-------- Data extract

(* ===== verification/Sessions.v ===== *)
(** * Session tracking and traffic (src/pkg/supervisor/session_tracker.go, traffic.go)

    The tracker turns what the cores report into sessions and a bounded history
    of connect and disconnect events.  The extraction of users and addresses from
    log lines is not part of this file: its operations start from the extracted
    fields.  [now] is a Unix time in seconds and [nowStr] its text. *)
From S2P Require Import Prelude GoStrings GoNet.
Open Scope Z_scope.

Module Sessions.
Record SessionInfo := mkSession {
  Email : string;
  IP : string;
  InboundTag : string;
  Core : string;
  StartedAt : Z;
  LastSeenAt : Z;
  ConnectedAt : string;
}.

Record SessionEvent := mkEvent {
  ev_ID : string;
  ev_Action : string;
  ev_Core : string;
  ev_Email : string;
  ev_IP : string;
  ev_Timestamp : Z;
  ev_TimeStr : string;
  ev_Duration : string;
}.

Record SessionTracker := mkTracker {
  sessions : gmap string SessionInfo;
  singboxConns : gmap string string;
  singboxAddrUsers : gmap string string;
  singboxIPUsers : gmap string string;
  singboxLastUser : string;
  events : list SessionEvent;
  maxEvents : Z;
}.

(** The tracker of [GetSessionTracker]. *)
Definition newTracker : SessionTracker := mkTracker ∅ ∅ ∅ ∅ "" [] 1000.

Definition quote_chars : string := String (ascii_of_nat 91) (String (ascii_of_nat 93) (String (ascii_of_nat 39)
  (String (ascii_of_nat 34) "()"))).
Definition parseCleanIP (raw : string) : string :=
  let raw := Trim (TrimSpace raw) quote_chars in
  match SplitHostPort raw with Some (host, _) => Trim host "[]" | None => raw end.

Inductive Locale := LocaleEN | LocaleRU.

Definition formatDuration (loc : Locale) (durSec : Z) : string :=
  let '(h, m, s) := match loc with LocaleEN => ("h", "m", "s") | LocaleRU => (" ч", " мин", " сек") end%string in
  if durSec <=? 0 then "1" ^^ s
  else if durSec <? 60 then Itoa durSec ^^ s
  else if durSec <? 3600 then
    if 0 <? durSec mod 60 then Itoa (durSec / 60) ^^ m ^^ " " ^^ Itoa (durSec mod 60) ^^ s
    else Itoa (durSec / 60) ^^ m
  else
    let mins := (durSec mod 3600) / 60 in
    if 0 <? mins then Itoa (durSec / 3600) ^^ h ^^ " " ^^ Itoa mins ^^ m else Itoa (durSec / 3600) ^^ h.

Record ClientTraffic := mkTraffic {
  t_Email : string;
  UpBytes : Z;
  DownBytes : Z;
  Online : bool;
  ActiveIPs : list string;
  Connections : Z;
}.

Section tracker.
Context {order : RangeOrder string} (loc : Locale).
Implicit Types (st : SessionTracker) (s : SessionInfo) (core email ip nowStr : string) (now : Z)
  (m : gmap string SessionInfo).

Definition session_key core email ip : string := core ^^ ":" ^^ ToLower email ^^ ":" ^^ ip.

Definition seen now s : SessionInfo :=
  mkSession (Email s) (IP s) (InboundTag s) (Core s) (StartedAt s) now (ConnectedAt s).

Definition disconnect_event core s now nowStr : SessionEvent :=
  mkEvent "" "disconnect" core (Email s) (IP s) now nowStr (formatDuration loc (wrap64 (now - StartedAt s))).
Definition connect_event core email ip now nowStr : SessionEvent :=
  mkEvent "" "connect" core email ip now nowStr "".

(** The entries of a map with a property, in the order in which Go visits them. *)
Definition select (p : SessionInfo -> bool) m : list (string * SessionInfo) :=
  omap (fun k => s ← m !! k; if p s then Some (k, s) else None) (range_keys (dom m)).

Definition same_user core email s : bool := (Core s =s core) && (ToLower (Email s) =s ToLower email).

Definition close_all (gone : list (string * SessionInfo)) m : gmap string SessionInfo :=
  foldl (fun m e => delete e.1 m) m gone.

(** A connection: a known session is touched; a new one first closes the
    sessions of the same user from other addresses. *)
Definition connect_step core email ip now nowStr m : gmap string SessionInfo * list SessionEvent :=
  let key := session_key core email ip in
  match m !! key with
  | Some s => (<[key := seen now s]> m, [])
  | None =>
      let gone := select (fun s => same_user core email s && (IP s <>s ip)) m in
      (<[key := mkSession email ip "" core now now nowStr]> (close_all gone m),
       map (fun e => disconnect_event (Core e.2) e.2 now nowStr) gone ++ [connect_event core email ip now nowStr])
  end.

(** A disconnection closes the session of the key, or else a session of the user. *)
Definition disconnect_step core email ip now nowStr m : gmap string SessionInfo * list SessionEvent :=
  let key := session_key core email ip in
  let found := match m !! key with
               | Some s => Some (key, s)
               | None => List.head (select (same_user core email) m)
               end in
  match found with
  | Some (k, s) => (delete k m, [disconnect_event core s now nowStr])
  | None => (m, [])
  end.

(** The first entry of the live traffic for the user decides whether the session is alive. *)
Definition alive (traffic : gmap string ClientTraffic) s : bool :=
  match List.find (fun em => ToLower em =s ToLower (Email s)) (range_keys (dom traffic)) with
  | Some em => match traffic !! em with Some ct => Online ct || (0 <? Connections ct) | None => false end
  | None => false
  end.
(* ===== verification/RingBuffer.v ===== *)
(** * The Android connection log (src/pkg/platform/android/security/ring_buffer.go)

    A ring of connection records with search, paging and statistics.  [None] is a
    panic of an index or a slice expression. *)
From S2P Require Import Prelude GoStrings.
Open Scope Z_scope.

Module RingBuffer.
Record AndroidLogEntry := mkEntry {
  ID : string;
  Timestamp : Z;
  PackageName : string;
  AppName : string;
  SourceIP : string;
  SourcePort : Z;
  DestinationIP : string;
  DestinationPort : Z;
  Protocol : string;
  ServiceName : string;
  Action : string;
  ThreatType : string;
  RiskScore : Z;
}.
Definition zeroEntry : AndroidLogEntry := mkEntry "" 0 "" "" "" 0 "" 0 "" "" "" "" 0.

Record AppStat := mkAppStat { app_PackageName : string; app_AppName : string; app_Count : Z }.
Record PortStat := mkPortStat { port_Port : Z; port_ServiceName : string; port_Count : Z }.
Record AndroidLogStats := mkStats {
  TotalConnections : Z;
  ActiveAppsCount : Z;
  ThreatCount : Z;
  ProtocolBreakdown : gmap string Z;
  TopApps : list AppStat;
  TopPorts : list PortStat;
}.

Record AndroidLogRingBuffer := mkRing {
  capacity : Z;
  entries : list AndroidLogEntry;
  head : Z;
  count : Z;
  totalLogged : Z;
}.

Definition serviceMap : gmap Z string :=
  list_to_map [(21, "FTP"); (22, "SSH"); (23, "Telnet"); (25, "SMTP"); (53, "DNS");
    (80, "HTTP"); (110, "POP3"); (143, "IMAP"); (443, "HTTPS"); (445, "SMB");
    (853, "DoT"); (993, "IMAPS"); (995, "POP3S"); (1080, "SOCKS");
    (1433, "MSSQL"); (3306, "MySQL"); (3389, "RDP"); (5432, "PostgreSQL");
    (6379, "Redis"); (8080, "HTTP-Alt"); (8443, "HTTPS-Alt"); (27017, "MongoDB")]%string.

Definition NewAndroidLogRingBuffer (cap : Z) : AndroidLogRingBuffer :=
  let cap := if cap <=? 0 then 5000 else cap in
  mkRing cap (replicate (Z.to_nat cap) zeroEntry) 0 0 0.

(** The fields [Push] fills in; [now] in milliseconds. *)
Definition enrich (now : Z) (e : AndroidLogEntry) : AndroidLogEntry :=
  let ts := if Timestamp e <=? 0 then now else Timestamp e in
  let id := if ID e =s "" then Itoa ts ^^ "-" ^^ PackageName e ^^ "-" ^^ Itoa (DestinationPort e) else ID e in
  let service :=
    if (ServiceName e =s "") && (0 <? DestinationPort e)
    then default (ServiceName e) (serviceMap !! DestinationPort e) else ServiceName e in
  mkEntry id ts (PackageName e) (AppName e) (SourceIP e) (SourcePort e) (DestinationIP e) (DestinationPort e)
    (Protocol e) service (Action e) (ThreatType e) (RiskScore e).

Definition Push (now : Z) (b : AndroidLogRingBuffer) (e : AndroidLogEntry) : option AndroidLogRingBuffer :=
  if (0 <=? head b) && (head b <? len (entries b)) then
    Some (mkRing (capacity b) (<[Z.to_nat (head b) := enrich now e]> (entries b))
            (Z.rem (head b + 1) (capacity b))
            (if count b <? capacity b then count b + 1 else count b) (wrap64 (totalLogged b + 1)))
  else None.

(** The [i]-th newest entry. *)
Definition slot (b : AndroidLogRingBuffer) (i : Z) : option AndroidLogEntry :=
  let idx := Z.rem (head b - 1 - i + capacity b) (capacity b) in
  if 0 <=? idx then entries b !! Z.to_nat idx else None.

(** All entries, newest first. *)
Definition newest_first (b : AndroidLogRingBuffer) : option (list AndroidLogEntry) :=
  mapM (fun i => slot b (Z.of_nat i)) (seq 0 (Z.to_nat (count b))).

Definition entry_matches (portFilter : Z) (qLower : string) (e : AndroidLogEntry) : bool :=
  let has s := Contains (ToLower s) qLower in
  negb ((0 <? portFilter) && negb (DestinationPort e =? portFilter)) &&
  ((qLower =s "") || has (AppName e) || has (PackageName e) || has (DestinationIP e) || has (ServiceName e) ||
   has (Protocol e)).

Definition GetLogs (b : AndroidLogRingBuffer) (limit offset portFilter : Z) (query : string)
    : option (list AndroidLogEntry) :=
  if count b =? 0 then Some []
  else
    let limit := if limit <=? 0 then 100 else limit in
    let offset := if offset <? 0 then 0 else offset in
    all ← newest_first b;
    let matched := List.filter (entry_matches portFilter (ToLower (TrimSpace query))) all in
    if len matched <=? offset then Some []
    else
      let stop := wrap64 (offset + limit) in
      let stop := if len matched <? stop then len matched else stop in
      if (offset <=? stop) then Some (take (Z.to_nat (stop - offset)) (drop (Z.to_nat offset) matched)) else None.

(** *** Statistics *)

(** [sort.Slice] by a count, largest first: any sorted rearrangement. *)
Class CountSort := {
  count_sort : forall {A}, (A -> Z) -> list A -> list A;
  count_sort_perm : forall A (f : A -> Z) l, count_sort f l ≡ₚ l;
  count_sort_sorted : forall A (f : A -> Z) l, StronglySorted (fun x y => f y <= f x) (count_sort f l);
}.

Section stats.
Context {sorter : CountSort} {order : RangeOrder string} {ports_order : RangeOrder Z}.

Definition pkg_of (e : AndroidLogEntry) : string := if PackageName e =s "" then "unknown" else PackageName e.
Definition proto_of (e : AndroidLogEntry) : string := if Protocol e =s "" then "TCP" else ToUpper (Protocol e).

Definition bump {K} `{Countable K} (m : gmap K Z) (k : K) : gmap K Z := <[k := default 0 (m !! k) + 1]> m.

Definition count_app (m : gmap string AppStat) (e : AndroidLogEntry) : gmap string AppStat :=
  let s := default (mkAppStat (pkg_of e) (AppName e) 0) (m !! pkg_of e) in
  <[pkg_of e := mkAppStat (app_PackageName s) (app_AppName s) (app_Count s + 1)]> m.

Definition is_threat (e : AndroidLogEntry) : bool := (ThreatType e <>s "") && (ThreatType e <>s "NONE").

Definition port_stat (p c : Z) : PortStat :=
  mkPortStat p (default ("Port " ^^ Itoa p) (serviceMap !! p)) c.

Definition GetStats (b : AndroidLogRingBuffer) : option AndroidLogStats :=
  all ← newest_first b;
  let appCounts := foldl count_app ∅ all in
  let portCounts := foldl (fun m e => if 0 <? DestinationPort e then bump m (DestinationPort e) else m) ∅ all in
  let protoBreakdown := foldl (fun m e => bump m (proto_of e)) ∅ all in
  let topApps := count_sort app_Count (omap (fun k => appCounts !! k) (range_keys (dom appCounts))) in
  let topPorts := count_sort port_Count
    (omap (fun p => port_stat p <$> portCounts !! p) (range_keys (dom portCounts))) in
  Some (mkStats (totalLogged b) (Z.of_nat (size appCounts)) (len (List.filter is_threat all)) protoBreakdown
          (take 10 topApps) (take 10 topPorts)).
End stats.

Definition Clear (b : AndroidLogRingBuffer) : AndroidLogRingBuffer := mkRing (capacity b) (entries b) 0 0 0.

(** ** The ring holds the newest entries *)

Inductive op := OpPush (now : Z) (e : AndroidLogEntry) | OpClear.

Definition exec (b : AndroidLogRingBuffer) (o : op) : option AndroidLogRingBuffer :=
  match o with OpPush now e => Push now b e | OpClear => Some (Clear b) end.
Definition run (b : AndroidLogRingBuffer) (tr : list op) : option AndroidLogRingBuffer :=
  foldl (fun acc o => b ← acc; exec b o) (Some b) tr.

(** The specification: all entries since the last clearing, newest first. *)
Definition log_step (log : list AndroidLogEntry) (o : op) : list AndroidLogEntry :=
  match o with OpPush now e => enrich now e :: log | OpClear => [] end.

Record holds (b : AndroidLogRingBuffer) (log : list AndroidLogEntry) : Prop := mkHolds {
  h_cap : 0 < capacity b;
  h_len : len (entries b) = capacity b;
  h_head : 0 <= head b < capacity b;
  h_count : count b = Z.min (capacity b) (len log);
  h_slot : forall i, 0 <= i < count b ->
    entries b !! Z.to_nat ((head b - 1 - i) mod capacity b) = log !! Z.to_nat i;
}.

Lemma slot_index h i c : 0 < c -> 0 <= h < c -> 0 <= i < c -> Z.rem (h - 1 - i + c) c = (h - 1 - i) mod c.
Proof.
  intros Hc Hh Hi. rewrite Z.rem_mod_nonneg by lia.
  replace (h - 1 - i + c) with (h - 1 - i + 1 * c) by lia. by rewrite Z.mod_add by lia.
Qed.

Lemma push_holds now b log e : holds b log -> exists b', Push now b e = Some b' /\ holds b' (enrich now e :: log).
Proof.
  intros [Hc Hl Hh Hn Hs]. unfold Push. rewrite (proj2 (Z.leb_le _ _)), (proj2 (Z.ltb_lt _ _)) by lia. cbn [andb].
  eexists. split; [reflexivity|]. set (x := enrich now e).
  assert (Hrem : Z.rem (head b + 1) (capacity b) = (head b + 1) mod capacity b) by (apply Z.rem_mod_nonneg; lia).
  pose proof (Z.mod_pos_bound (head b + 1) (capacity b) Hc) as Hb.
  constructor; cbn [capacity entries head count]; rewrite ?Hrem; try done.
  - unfold len in *. by rewrite length_insert.
  - rewrite len_cons, Hn. destruct (Z.ltb_spec (Z.min (capacity b) (len log)) (capacity b)); lia.
  - intros i Hi. replace (((head b + 1) mod capacity b - 1 - i) mod capacity b) with ((head b - i) mod capacity b).
    2: { replace ((head b + 1) mod capacity b - 1 - i) with ((head b + 1) mod capacity b - (1 + i)) by lia.
         rewrite Zminus_mod_idemp_l. f_equal. lia. }
    assert (Hi' : i < capacity b).
    { destruct (Z.ltb_spec (count b) (capacity b)); lia. }
    destruct (decide (i = 0)) as [->|Hne].
    + rewrite Z.sub_0_r, Z.mod_small by lia. rewrite list_lookup_insert_eq; [done|]. unfold len in Hl. lia.
    + rewrite list_lookup_insert_ne.
      * replace (head b - i) with (head b - 1 - (i - 1)) by lia. rewrite Hs.
        -- by replace (Z.to_nat i) with (S (Z.to_nat (i - 1))) by lia.
        -- destruct (Z.ltb_spec (count b) (capacity b)); lia.
      * intros E. apply Z2Nat.inj in E; [|lia | apply Z.mod_pos_bound; lia].
        destruct (Z_lt_ge_dec i (head b + 1)) as [Hlt|Hge].
        -- rewrite Z.mod_small in E by lia. lia.
        -- replace (head b - i) with (head b - i + capacity b + (-1) * capacity b) in E by lia.
           rewrite Z.mod_add, Z.mod_small in E by lia. lia.
Qed.

Lemma run_holds cap tr : exists b, run (NewAndroidLogRingBuffer cap) tr = Some b /\ holds b (foldl log_step [] tr) /\
  capacity b = if cap <=? 0 then 5000 else cap.
Proof.
  set (c := if cap <=? 0 then 5000 else cap).
  assert (Hc : 0 < c) by (unfold c; destruct (Z.leb_spec cap 0); lia).
  induction tr as [|o tr (b & E & Hh & Hcap)] using rev_ind.
  - eexists. split; [reflexivity|]. split; [|done]. constructor; cbn; fold c; unfold len; cbn [length];
      rewrite ?length_replicate; lia.
  - unfold run in *. rewrite !foldl_app, E. cbn [foldl mbind option_bind]. destruct o as [now e|]; cbn [exec log_step].
    + destruct (push_holds now b _ e Hh) as (b' & E' & Hb'). exists b'. split; [done|]. split; [done|].
      unfold Push in E'. destruct (_ && _); [|done]. injection E' as <-. exact Hcap.
    + eexists. split; [reflexivity|]. split; [|exact Hcap]. destruct Hh as [H1 H2 H3 H4 H5].
      constructor; cbn; try lia. unfold len. cbn. lia.
Qed.

Lemma newest_first_holds b log : holds b log -> newest_first b = Some (take (Z.to_nat (capacity b)) log).
Proof.
  intros [Hc Hl Hh Hn Hs]. unfold newest_first. apply mapM_Some, Forall2_same_length_lookup. split.
  - rewrite length_seq, length_take. unfold len in *. lia.
  - intros i j x Hi Hx. apply lookup_seq in Hi as [-> Hi]. cbn in Hi |- *.
    apply lookup_take_Some in Hx as [Hx Hlt]. unfold slot. rewrite slot_index by lia.
    rewrite (proj2 (Z.leb_le _ _)) by (apply Z.mod_pos_bound; lia). rewrite Hs by lia. by rewrite Nat2Z.id.
Qed.

(** The connection log is the newest entries: after any pushes and clearings a
    search never panics and returns the asked page of the matching entries among
    the newest [capacity] ones, newest first - as long as [offset + limit] does
    not overflow. *)
Theorem get_logs_page cap tr limit offset port q :
  let n := if cap <=? 0 then 5000 else cap in
  let lim := if limit <=? 0 then 100 else limit in
  let off := if offset <? 0 then 0 else offset in
  off + lim <= maxInt64 ->
  exists b, run (NewAndroidLogRingBuffer cap) tr = Some b /\
    GetLogs b limit offset port q =
      Some (take (Z.to_nat lim) (drop (Z.to_nat off)
        (List.filter (entry_matches port (ToLower (TrimSpace q))) (take (Z.to_nat n) (foldl log_step [] tr))))).
Proof.
  intros n lim off Hov. destruct (run_holds cap tr) as (b & E & Hh & Hcap). exists b. split; [done|].
  pose proof (newest_first_holds b _ Hh) as Hall. rewrite Hcap in Hall. fold n in Hall.
  unfold GetLogs. fold lim off. rewrite Hall. destruct Hh as [Hc _ _ Hn _].
  set (log := foldl log_step [] tr) in *. set (all := take (Z.to_nat n) log).
  assert (Hlim : 0 < lim) by (unfold lim; destruct (Z.leb_spec limit 0); lia).
  assert (Hoff : 0 <= off) by (unfold off; destruct (Z.ltb_spec offset 0); lia).
  destruct (Z.eqb_spec (count b) 0) as [E0|E0].
  { assert (Hlog : log = []) by (apply len_nil_iff; lia). unfold all. rewrite Hlog. rewrite take_nil. cbn [List.filter]. by rewrite drop_nil, take_nil. }
  cbn [mbind option_bind]. set (matched := List.filter _ all).
  destruct (Z.leb_spec (len matched) off) as [Hle|Hgt].
  { rewrite drop_ge by (unfold len in Hle; lia). by rewrite take_nil. }
  assert (Hm : maxInt64 = 9223372036854775807) by done. autorewrite with gowrap.
  destruct (Z.ltb_spec (len matched) (off + lim)) as [Hlt|Hlt].
  - rewrite (proj2 (Z.leb_le _ _)) by lia. f_equal. rewrite !take_ge; [done|..]; rewrite length_drop; unfold len in *; lia.
  - rewrite (proj2 (Z.leb_le _ _)) by lia. do 2 f_equal. lia.
Qed.

Definition entry_demo (port : Z) : AndroidLogEntry := mkEntry "" 0 "com.app" "App" "" 0 "1.2.3.4" port "tcp" "" "" "" 0.

Lemma get_logs_page_witness :
  exists b, run (NewAndroidLogRingBuffer 2) [OpPush 1 (entry_demo 80); OpPush 2 (entry_demo 22); OpPush 3 (entry_demo 443)]
      = Some b /\
    option_map (map DestinationPort) (GetLogs b 5 0 0 "APP") = Some [443; 22].
Proof.
  destruct (get_logs_page 2 [OpPush 1 (entry_demo 80); OpPush 2 (entry_demo 22); OpPush 3 (entry_demo 443)] 5 0 0 "APP")
    as (b & E & H); [vm_compute; congruence|]. exists b. split; [exact E|]. rewrite H. vm_compute. reflexivity.
Defined.

(** A limit close to the largest integer makes the slice bounds wrap around. *)
Lemma huge_limit_panics : exists b, run (NewAndroidLogRingBuffer 2) [OpPush 1 (entry_demo 80); OpPush 2 (entry_demo 22)] = Some b /\
  GetLogs b maxInt64 1 0 "" = None.
Proof. eexists. split; [reflexivity|]. vm_compute. reflexivity. Qed.
End RingBuffer.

----------------

What is expected
In the material, find each line with the word "Hrem" and list it.

Answer to this task
  assert (Hrem : Z.rem (head b + 1) (capacity b) = (head b + 1) mod capacity b) by (apply Z.rem_mod_nonneg; lia).
  constructor; cbn [capacity entries head count]; rewrite ?Hrem; try done.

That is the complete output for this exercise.